═════ RECORDS FOR THIS TASK ═════

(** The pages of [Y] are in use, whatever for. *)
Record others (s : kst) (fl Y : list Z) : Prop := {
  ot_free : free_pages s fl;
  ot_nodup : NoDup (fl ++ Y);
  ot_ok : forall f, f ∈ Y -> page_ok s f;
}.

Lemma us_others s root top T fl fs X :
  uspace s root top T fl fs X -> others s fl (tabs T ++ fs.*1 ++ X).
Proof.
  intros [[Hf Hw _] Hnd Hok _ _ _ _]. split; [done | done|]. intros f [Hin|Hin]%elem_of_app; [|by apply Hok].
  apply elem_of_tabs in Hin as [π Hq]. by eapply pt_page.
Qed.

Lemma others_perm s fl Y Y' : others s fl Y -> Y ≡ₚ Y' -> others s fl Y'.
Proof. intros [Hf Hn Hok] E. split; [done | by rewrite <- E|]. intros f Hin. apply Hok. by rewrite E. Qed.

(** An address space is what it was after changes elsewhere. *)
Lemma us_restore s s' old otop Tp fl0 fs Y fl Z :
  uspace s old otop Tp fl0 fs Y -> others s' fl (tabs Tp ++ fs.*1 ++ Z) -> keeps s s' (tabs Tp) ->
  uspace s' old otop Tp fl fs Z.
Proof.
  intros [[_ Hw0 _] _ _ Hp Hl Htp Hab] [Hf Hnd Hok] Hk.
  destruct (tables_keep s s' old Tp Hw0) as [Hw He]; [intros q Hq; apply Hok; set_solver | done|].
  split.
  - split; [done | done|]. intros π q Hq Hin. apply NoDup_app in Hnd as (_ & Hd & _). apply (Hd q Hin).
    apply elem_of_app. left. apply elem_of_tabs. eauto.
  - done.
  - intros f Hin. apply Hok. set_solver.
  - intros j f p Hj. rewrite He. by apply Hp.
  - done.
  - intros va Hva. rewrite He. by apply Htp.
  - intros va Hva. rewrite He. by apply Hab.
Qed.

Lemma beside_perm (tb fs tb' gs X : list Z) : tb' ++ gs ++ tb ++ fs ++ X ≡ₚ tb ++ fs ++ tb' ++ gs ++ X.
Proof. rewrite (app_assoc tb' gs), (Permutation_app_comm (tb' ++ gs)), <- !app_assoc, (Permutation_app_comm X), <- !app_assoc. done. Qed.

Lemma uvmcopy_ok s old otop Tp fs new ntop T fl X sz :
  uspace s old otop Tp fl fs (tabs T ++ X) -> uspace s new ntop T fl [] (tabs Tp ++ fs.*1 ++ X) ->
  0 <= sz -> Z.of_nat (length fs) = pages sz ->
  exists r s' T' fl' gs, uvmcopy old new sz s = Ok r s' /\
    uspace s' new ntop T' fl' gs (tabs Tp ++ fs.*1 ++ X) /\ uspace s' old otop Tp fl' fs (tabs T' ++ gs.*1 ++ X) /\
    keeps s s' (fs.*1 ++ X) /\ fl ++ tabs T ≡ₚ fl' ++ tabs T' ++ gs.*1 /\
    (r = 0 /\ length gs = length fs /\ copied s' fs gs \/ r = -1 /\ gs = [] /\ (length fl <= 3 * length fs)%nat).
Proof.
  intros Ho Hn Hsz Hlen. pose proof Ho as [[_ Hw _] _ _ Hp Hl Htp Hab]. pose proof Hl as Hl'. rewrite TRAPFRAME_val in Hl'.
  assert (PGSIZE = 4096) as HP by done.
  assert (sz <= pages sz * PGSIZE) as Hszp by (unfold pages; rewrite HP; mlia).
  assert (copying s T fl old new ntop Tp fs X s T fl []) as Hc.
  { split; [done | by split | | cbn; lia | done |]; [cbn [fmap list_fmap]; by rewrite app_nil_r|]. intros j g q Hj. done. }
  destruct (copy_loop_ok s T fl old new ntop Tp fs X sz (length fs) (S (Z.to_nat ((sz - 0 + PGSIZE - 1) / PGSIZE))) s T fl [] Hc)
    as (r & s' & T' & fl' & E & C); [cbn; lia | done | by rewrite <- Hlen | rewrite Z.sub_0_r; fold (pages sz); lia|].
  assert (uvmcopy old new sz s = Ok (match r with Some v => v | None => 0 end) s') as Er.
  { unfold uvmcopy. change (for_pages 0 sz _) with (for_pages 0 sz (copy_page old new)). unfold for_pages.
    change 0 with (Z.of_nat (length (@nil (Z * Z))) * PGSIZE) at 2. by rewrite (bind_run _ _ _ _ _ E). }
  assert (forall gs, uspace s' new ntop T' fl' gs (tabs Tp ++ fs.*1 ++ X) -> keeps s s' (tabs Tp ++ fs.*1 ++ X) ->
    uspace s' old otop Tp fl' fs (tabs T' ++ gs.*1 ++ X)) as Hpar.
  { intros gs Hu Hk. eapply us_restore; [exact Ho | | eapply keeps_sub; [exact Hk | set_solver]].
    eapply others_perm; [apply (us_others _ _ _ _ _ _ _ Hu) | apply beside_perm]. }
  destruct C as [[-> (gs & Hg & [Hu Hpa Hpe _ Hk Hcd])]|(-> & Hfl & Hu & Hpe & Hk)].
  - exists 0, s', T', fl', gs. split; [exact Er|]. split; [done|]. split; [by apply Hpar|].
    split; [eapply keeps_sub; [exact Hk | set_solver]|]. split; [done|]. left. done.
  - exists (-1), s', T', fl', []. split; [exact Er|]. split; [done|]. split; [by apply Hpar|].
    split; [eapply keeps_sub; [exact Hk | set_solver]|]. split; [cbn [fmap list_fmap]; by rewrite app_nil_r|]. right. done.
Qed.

═════

→ WHAT YOU WILL DO
Output the lines of the records above exactly as they appear, from the line containing "uspace s old otop Tp fl fs" through the line containing "eapply others_perm; [apply".

→ ANSWER SECTION
  uspace s old otop Tp fl fs (tabs T ++ X) -> uspace s new ntop T fl [] (tabs Tp ++ fs.*1 ++ X) ->
  0 <= sz -> Z.of_nat (length fs) = pages sz ->
  exists r s' T' fl' gs, uvmcopy old new sz s = Ok r s' /\
    uspace s' new ntop T' fl' gs (tabs Tp ++ fs.*1 ++ X) /\ uspace s' old otop Tp fl' fs (tabs T' ++ gs.*1 ++ X) /\
    keeps s s' (fs.*1 ++ X) /\ fl ++ tabs T ≡ₚ fl' ++ tabs T' ++ gs.*1 /\
    (r = 0 /\ length gs = length fs /\ copied s' fs gs \/ r = -1 /\ gs = [] /\ (length fl <= 3 * length fs)%nat).
Proof.
  intros Ho Hn Hsz Hlen. pose proof Ho as [[_ Hw _] _ _ Hp Hl Htp Hab]. pose proof Hl as Hl'. rewrite TRAPFRAME_val in Hl'.
  assert (PGSIZE = 4096) as HP by done.
  assert (sz <= pages sz * PGSIZE) as Hszp by (unfold pages; rewrite HP; mlia).
  assert (copying s T fl old new ntop Tp fs X s T fl []) as Hc.
  { split; [done | by split | | cbn; lia | done |]; [cbn [fmap list_fmap]; by rewrite app_nil_r|]. intros j g q Hj. done. }
  destruct (copy_loop_ok s T fl old new ntop Tp fs X sz (length fs) (S (Z.to_nat ((sz - 0 + PGSIZE - 1) / PGSIZE))) s T fl [] Hc)
    as (r & s' & T' & fl' & E & C); [cbn; lia | done | by rewrite <- Hlen | rewrite Z.sub_0_r; fold (pages sz); lia|].
  assert (uvmcopy old new sz s = Ok (match r with Some v => v | None => 0 end) s') as Er.
  { unfold uvmcopy. change (for_pages 0 sz _) with (for_pages 0 sz (copy_page old new)). unfold for_pages.
    change 0 with (Z.of_nat (length (@nil (Z * Z))) * PGSIZE) at 2. by rewrite (bind_run _ _ _ _ _ E). }
  assert (forall gs, uspace s' new ntop T' fl' gs (tabs Tp ++ fs.*1 ++ X) -> keeps s s' (tabs Tp ++ fs.*1 ++ X) ->
    uspace s' old otop Tp fl' fs (tabs T' ++ gs.*1 ++ X)) as Hpar.
  { intros gs Hu Hk. eapply us_restore; [exact Ho | | eapply keeps_sub; [exact Hk | set_solver]].
    eapply others_perm; [apply (us_others _ _ _ _ _ _ _ Hu) | apply beside_perm]. }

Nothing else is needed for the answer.